Le transfert de technologie ne peut en effet réussir que si la technique exportée peut être intégrée dans un système technique déjà présent et si la population receveuse possède les savoir-faire nécessaires pour s’approprier cette nouvelle technique : références technologiques pour l’entretien, culture scientifique pour en saisir les implications. Il faut aussi que l’invention soit acceptée socialement. Ces trois conditions fondamentales sont complémentaires. Il peut y avoir acceptabilité sociale sans que l’invention s’inscrive dans un environnement favorable, ce qui peut engendrer des nouveaux problèmes, ou inversement, lorsque les autres conditions sont réunies, il n’y a pas forcément acceptabilité sociale. L’Afrique sub-saharienne dans certaines de ces sociétés met enfin en oeuvre une inventivité sociale propre à répondre aux besoins de développement : les paysans s’organisent en syndicats, mutuelles et coopératives, les citadins se regroupent pour gérer collectivement l’eau, les déchets, etc. On a pu soutenir aussi que le système des tontines pouvait être à la base d’entreprises politiques et économiques durables.

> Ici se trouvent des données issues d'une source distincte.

(** ** Sleeping *)

Lemma within_sched : within R (sched).
Proof. within_def sched. Qed.
#[local] Hint Resolve within_sched : within.
Lemma within_yield : within R (yield).
Proof. within_def yield. Qed.
#[local] Hint Resolve within_yield : within.
Lemma within_sleep ch lk : within R (sleep ch lk).
Proof. within_def sleep. Qed.
#[local] Hint Resolve within_sleep : within.
Lemma within_acquiresleep l : within R (acquiresleep l).
Proof. within_def acquiresleep. Qed.
#[local] Hint Resolve within_acquiresleep : within.

(** ** Buffers and log (Bio, Log) *)

Lemma within_bget dev blockno : within R (bget dev blockno).
Proof. within_def bget. Qed.
#[local] Hint Resolve within_bget : within.
Lemma within_bread dev blockno : within R (bread dev blockno).
Proof. within_def bread. Qed.
#[local] Hint Resolve within_bread : within.
Lemma within_install_trans recovering : within R (install_trans recovering).
Proof. within_def install_trans. Qed.
#[local] Hint Resolve within_install_trans : within.
Lemma within_read_head : within R (read_head).
Proof. within_def read_head. Qed.
#[local] Hint Resolve within_read_head : within.
Lemma within_write_head : within R (write_head).
Proof. within_def write_head. Qed.
#[local] Hint Resolve within_write_head : within.
Lemma within_recover_from_log : within R (recover_from_log).
Proof. within_def recover_from_log. Qed.
#[local] Hint Resolve within_recover_from_log : within.
Lemma within_initlog dev sb : within R (initlog dev sb).
Proof. within_def initlog. Qed.
#[local] Hint Resolve within_initlog : within.
Lemma within_begin_op : within R (begin_op).
Proof. within_def begin_op. Qed.
#[local] Hint Resolve within_begin_op : within.
Lemma within_write_log : within R (write_log).
Proof. within_def write_log. Qed.
#[local] Hint Resolve within_write_log : within.
Lemma within_commit : within R (commit).
Proof. within_def commit. Qed.
#[local] Hint Resolve within_commit : within.
Lemma within_end_op : within R (end_op).
Proof. within_def end_op. Qed.
#[local] Hint Resolve within_end_op : within.
Lemma within_log_find blockno : within R (log_find blockno).
Proof. within_def log_find. Qed.
#[local] Hint Resolve within_log_find : within.
Lemma within_log_write bi : within R (log_write bi).
Proof. within_def log_write. Qed.
#[local] Hint Resolve within_log_write : within.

Pas de technologie et de culture technique sans des formes sociales adaptées. Et dans le contexte de globalisation, la rémunération des producteurs est affaire de rapports de force, de mouvements organisés. La démocratie locale comme nationale doit aussi s’y inventer (délégation, contrôle, transparence, système partisan ou consensuel).
Par ailleurs, les initiatives africaines en matière d’inventivité ont aussi un rôle essentiel à jouer pour assurer le développement de l’Afrique. On peut se demander dans quelle mesure « l’inventivité africaine » dans le domaine agricole et en milieu urbain peut permettre de créer des revenus pour assurer une vie décente à une population toujours plus nombreuse. Les inventions africaines sont sûrement moins connues mais ont été et pourront être exportées dans le reste du monde. Ainsi de nombreuses plantes médicinales utilisées en Afrique depuis des générations sont utilisées en Occident dans la fabrication de vaccins (hépatite par exemple).
Ainsi, la question de l’inventivité soulève de nombreuses questions pour la promotion d’un développement durable en Afrique comme ailleurs. Tout d’abord, dans quelle mesure les « inventions venues d’ailleurs » répondent-elles aux problèmes de l’Afrique et comment sont-elles reçues par les Africains? Quelles sont les solutions proposées par ces derniers ? Quel rôle joue et pourra jouer l’économie informelle dans la création d’emplois et de revenus? Enfin, n’y a-t-il pas des cas où le transfert technologique pourrait se faire non pas de l’Europe vers l’Afrique mais de l’Afrique vers l’Europe?
Animation :
Georges Courade, géographe, directeur de recherches à l’IRD
Intervenants :
Paul Vermande, professeur émérite à l’INSA, coordonateur du réseau des chercheurs environnement et développement durable de l’AUF.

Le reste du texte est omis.